As an adult I took classes from time to tie that never were finished as life got in the way of my wants. Then as a older adult I had the chance to feed that old dream, the one that allowed me to learn, to know, to grow. I studied English Literature and submersed myself in literature and words. I of course had to take sociology, psychology, and a required Algebra course. But the one course that changed my world view that made me see inside of me and see the picture of the world in focus, was Christian Worldview. It changed me in a way that I am thankful for, broadened my sense of self, of acceptance, of how much more alike we ALL are than different.

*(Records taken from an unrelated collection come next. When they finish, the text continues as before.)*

(** Growing the similarity of two queries is exact.  While the positions in
    use are the [k] lowest ones ([0 < k < 64], four after initialisation),
    [increaseSimilarity q1 q2] gives the two queries one more bit in common, at
    position [k] that no query had, leaves every other word alone and leaves
    [k + 1] positions in use, so the next call finds the same situation. *)
Theorem increaseSimilarity_fresh_bit (t : TableRARE) (q1 q2 v1 v2 k : Z)
  (Hb : bits_taken k t) (Hk : 0 < k < 64) (Hne : q1 <> q2)
  (H1 : map_find q1 (queriesSimilarity t) = Some v1)
  (H2 : map_find q2 (queriesSimilarity t) = Some v2) :
  exists t' v1' v2', increaseSimilarity q1 q2 t = Ok t' /\ bits_taken (k + 1) t' /\
    map_find q1 (queriesSimilarity t') = Some v1' /\ map_find q2 (queriesSimilarity t') = Some v2' /\
    popcount 64 (Z.land v1' v2') = popcount 64 (Z.land v1 v2) + 1 /\
    (forall q, q <> q1 -> q <> q2 ->
       map_find q (queriesSimilarity t') = map_find q (queriesSimilarity t)).
Proof.
  pose proof (bits_taken_bound _ _ _ _ Hb H1) as B1. pose proof (bits_taken_bound _ _ _ _ Hb H2) as B2.
  destruct Hb as [[Hwf Hall] Hbits].
  assert (Hp : 0 < 2 ^ k /\ 2 * 2 ^ k <= 2 ^ 64).
  { split; [lia|]. rewrite <- Z.pow_succ_r by lia. apply Z.pow_le_mono_r; lia. }
  set (l1 := map_put q1 (v1 + 2 ^ k) (queriesSimilarity t)).
  assert (Hf2 : map_find q2 l1 = Some v2) by (unfold l1; rewrite map_find_put_ne; auto).
  assert (Hwf1 : map_wf l1) by (by apply map_put_wf).
  eexists _, (v1 + 2 ^ k), (v2 + 2 ^ k).
  split; [eapply increaseSimilarity_writes; [by split|..]; eauto|]. cbn. fold l1. split_and!.
  - split; cbn; fold l1.
    + eapply sim_ok_put; [eapply sim_ok_put; [by split|exact H1|lia]|exact Hf2|lia].
    + rewrite <- (lor_pow2_fresh v2), all_bits_put by done. unfold l1.
      rewrite <- (lor_pow2_fresh v1), all_bits_put, Hbits by done.
      rewrite <- Z.lor_assoc, Z.lor_diag, lor_pow2_fresh, Z.pow_add_r by lia. lia.
  - rewrite map_find_put_ne by auto. apply map_find_put_eq.
  - apply map_find_put_eq.
  - rewrite land_add_pow2, popcount_pow2_fresh; [done|lia| |done..].
    apply land_below; lia.
  - intros q Hq1 Hq2. unfold l1. by rewrite !map_find_put_ne by auto.
Qed.
(* ===== verification/SRTypes.v ===== *)
(** * Packets and node state: srwsn/networklayer/SR.h, SRPacket_m.{h,cc}

    The members of the class [SR] (one record per node), its static members
    (one record for the whole simulation), the packets, and the part of the
    simulation kernel a handler touches: the clock, the memory of filter
    arrays, the random numbers drawn so far, and what was recorded or sent. *)

From S2P Require Import Prelude StdMap MACAddress IDBuilder BloomFilter BloomTable TableRARE.

Open Scope string_scope.
Open Scope list_scope.
Open Scope Z_scope.

(** ** What the machine and the configuration decide *)

Class Env := {
  (** the values of [rand()] and of [intuniform(0,4)], in the order drawn *)
  rand : nat -> Z;
  uniform04 : nat -> Z;
  (** simulation clock ticks in a second ([simtime_t] is a 64-bit fixed-point) *)
  ticks : Z;
  (** the width of [size_t] *)
  build : platform;
  (** whether [EV << ...] evaluates its operands (it does not in express mode) *)
  ev_enabled : bool;
  (** turns granted to the recursion of [LearningPeerSelection] *)
  rare_fuel : nat;
}.

(** ** Packets *)

Definition Q_REQUEST : Z := 1.
Definition Q_REPLY : Z := 2.
Definition MSG_DISCOVERY : Z := 1.
Definition MSG_NORMAL : Z := 2.
Definition MSG_ALERT : Z := 3.

#[projections(primitive)]
Record SRPacket := mkSRPacket {
  pname : string;
  msgType : Z;
  queryType : Z;
  queryId : Z;
  srcMACAddress : MACAddress;
  destMACAddress : MACAddress;
  Id : Z;
  amIAlertGenerator : bool;
  alertTimeStamp : Z;
  pbloom : bloom;
  hopCount : Z;
  myTimestamp : Z;
  (** the [Ieee802Ctrl] attached: its destination *)
  controlInfo : option MACAddress;
}.
#[export] Instance eta_SRPacket : Eta SRPacket := fun p =>
  mkSRPacket (pname p) (msgType p) (queryType p) (queryId p) (srcMACAddress p) (destMACAddress p)
    (Id p) (amIAlertGenerator p) (alertTimeStamp p) (pbloom p) (hopCount p) (myTimestamp p)
    (controlInfo p).

(** [new SRPacket(name)] *)
Definition new_SRPacket (name : string) : SRPacket :=
  mkSRPacket name 0 0 0 UNSPECIFIED_ADDRESS UNSPECIFIED_ADDRESS 0 false 0 None 0 0 None.

(** ** Node state *)

Inductive STATUS := STATUS_DISCO | STATUS_NORMAL | STATUS_ALERT.
#[export] Instance STATUS_eq_dec : EqDecision STATUS.
Proof. solve_decision. Defined.

(** The five message objects a node schedules to itself. *)
Inductive selfmsg :=
  | selfInitializationMsg
  | internalAlertMsg
  | falseAlertTimeoutMsg
  | selfGenerateRequestMsg
  | updateStatsMsg.
#[export] Instance selfmsg_eq_dec : EqDecision selfmsg.
Proof. solve_decision. Defined.

(** The tags of the display string the code writes. *)
#[projections(primitive)]
Record display := mkDisplay { icon : string; color : string; text : string }.
#[export] Instance eta_display : Eta display := fun d => mkDisplay (icon d) (color d) (text d).

#[projections(primitive)]
Record Node := mkNode {
  bt : BloomTable;
  tr : TableRARE;
  (** interface 1 of the interface table: its address and whether it is a loopback *)
  my_ie : option (MACAddress * bool);
  myMACAddress : MACAddress;
  isSink : bool;
  myID : Z;
  iDBuilder : Z;
  areaNumber : Z;
  firstSinkMsg : bool;
  neighborList : list (Z * MACAddress);
  RecordTable : list (Z * MACAddress);
  hasSentAdvertMsg : bool;
  sensorStatus : STATUS;
  MAX_ALERT_LIVETIME : Z;
  MAX_ENTRY_RARE : Z;
  FALSE_ALERT_TIMEOUT : Z;
  LAST_ALERT_TIMESTAMP : Z;
  TIME_BETWEEN_ALERTS : Z;
  LIVETIME : Z;
  NB_EVENT_IN_LIVETIME : Z;
  EVENT_MAX_LIVETIME : Z;
  currentRequestTimeStamp : Z;
  iAmTheLast : bool;
  numSent : Z;
  numReceived : Z;
  disp : display;
  (** the future event set: self messages and packets to send, with their times *)
  timers : list (selfmsg * Z);
  outbox : list (Z * SRPacket);
}.
#[export] Instance eta_Node : Eta Node := fun n =>
  mkNode (bt n) (tr n) (my_ie n) (myMACAddress n) (isSink n) (myID n) (iDBuilder n) (areaNumber n)
    (firstSinkMsg n) (neighborList n) (RecordTable n) (hasSentAdvertMsg n) (sensorStatus n)
    (MAX_ALERT_LIVETIME n) (MAX_ENTRY_RARE n) (FALSE_ALERT_TIMEOUT n) (LAST_ALERT_TIMESTAMP n)
    (TIME_BETWEEN_ALERTS n) (LIVETIME n) (NB_EVENT_IN_LIVETIME n) (EVENT_MAX_LIVETIME n)
    (currentRequestTimeStamp n) (iAmTheLast n) (numSent n) (numReceived n) (disp n)
    (timers n) (outbox n).

(** The static members, shared by all nodes. *)
#[projections(primitive)]
Record Statics := mkStatics {
  numberSensorNotKnown : Z;
  numberSensorInNetwork : Z;
  NBTotalMessageSent : Z;
  NBTotalMessageRcvd : Z;
  hopCountPerRequest : Z;
  iCanSendRequest : bool;
  stopSim : bool;
  lastPosition : Z;
  areaBitmap : Z;
  generatorBitmap : Z;
  NBMsgSentPerRequest : Z;
  NBMsgRcvdPerRequest : Z;
}.
#[export] Instance eta_Statics : Eta Statics := fun s =>
  mkStatics (numberSensorNotKnown s) (numberSensorInNetwork s) (NBTotalMessageSent s)
    (NBTotalMessageRcvd s) (hopCountPerRequest s) (iCanSendRequest s) (stopSim s) (lastPosition s)
    (areaBitmap s) (generatorBitmap s) (NBMsgSentPerRequest s) (NBMsgRcvdPerRequest s).

Definition initial_statics : Statics := mkStatics 0 0 0 0 0 true false 0 0 0 0 0.

(** What a handler sees: its node and the shared part. *)
#[projections(primitive)]
Record Sim := mkSim {
  node : Node;
  statics : Statics;
  mem : heap;
  draws : nat;
  now : Z;
  sent : list SRPacket;
  recorded : list (string * Z);
}.
#[export] Instance eta_Sim : Eta Sim := fun s =>
  mkSim (node s) (statics s) (mem s) (draws s) (now s) (sent s) (recorded s).

(** The message a handler is called with. *)
Inductive event :=
  | SelfMsg (m : selfmsg)
  | SelfPacket (p : SRPacket)
  | NicPacket (p : SRPacket)
  | OtherMsg.

(** Reduces the field accesses of updated records, and nothing else. *)
Ltac rsimp :=
  cbn [set_ fst snd
       pname msgType queryType queryId srcMACAddress destMACAddress Id amIAlertGenerator alertTimeStamp
       pbloom hopCount myTimestamp controlInfo icon color text
       bt tr my_ie myMACAddress isSink myID iDBuilder areaNumber firstSinkMsg neighborList RecordTable
       hasSentAdvertMsg sensorStatus MAX_ALERT_LIVETIME MAX_ENTRY_RARE FALSE_ALERT_TIMEOUT
       LAST_ALERT_TIMESTAMP TIME_BETWEEN_ALERTS LIVETIME NB_EVENT_IN_LIVETIME EVENT_MAX_LIVETIME
       currentRequestTimeStamp iAmTheLast numSent numReceived disp timers outbox
       numberSensorNotKnown numberSensorInNetwork NBTotalMessageSent NBTotalMessageRcvd
       hopCountPerRequest iCanSendRequest stopSim lastPosition areaBitmap generatorBitmap
       NBMsgSentPerRequest NBMsgRcvdPerRequest
       node statics mem draws now sent recorded] in *.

I believe knowledge is power, power to love, to accept, to give, and to be a good human. Real knowledge is knowing that our differences make us unique, special. I suppose this is why the level of ignorance and manipulation in this world now that revolves around lies, hate, and untruths is especially heavy for me. I was a child that loved learning, and the reality of life is we always are learning because life evolves, ever changing as we grow older. I am blessed I say to have had the education I had, to have learned to be fair, to hear, to listen, to see the reality in life, to believe in the goodness of people, to believe that we are never too old to learn something new.

I still love literature, history, and words are something I treasure deeply. If I could afford it, I would still be in school… Nowadays the studying I seem to be doing is that of the changes in people, sadly it seems to take up most of my time. My words seem to be caught or buried deeply some days, and I often find myself lost trying to understand the how, why, and what of life. While school is no longer something I attend, the real learning comes from living life. That is ongoing, if you stop learning what happens? I’m only sure that I don’t want to know the answer to that, not yet….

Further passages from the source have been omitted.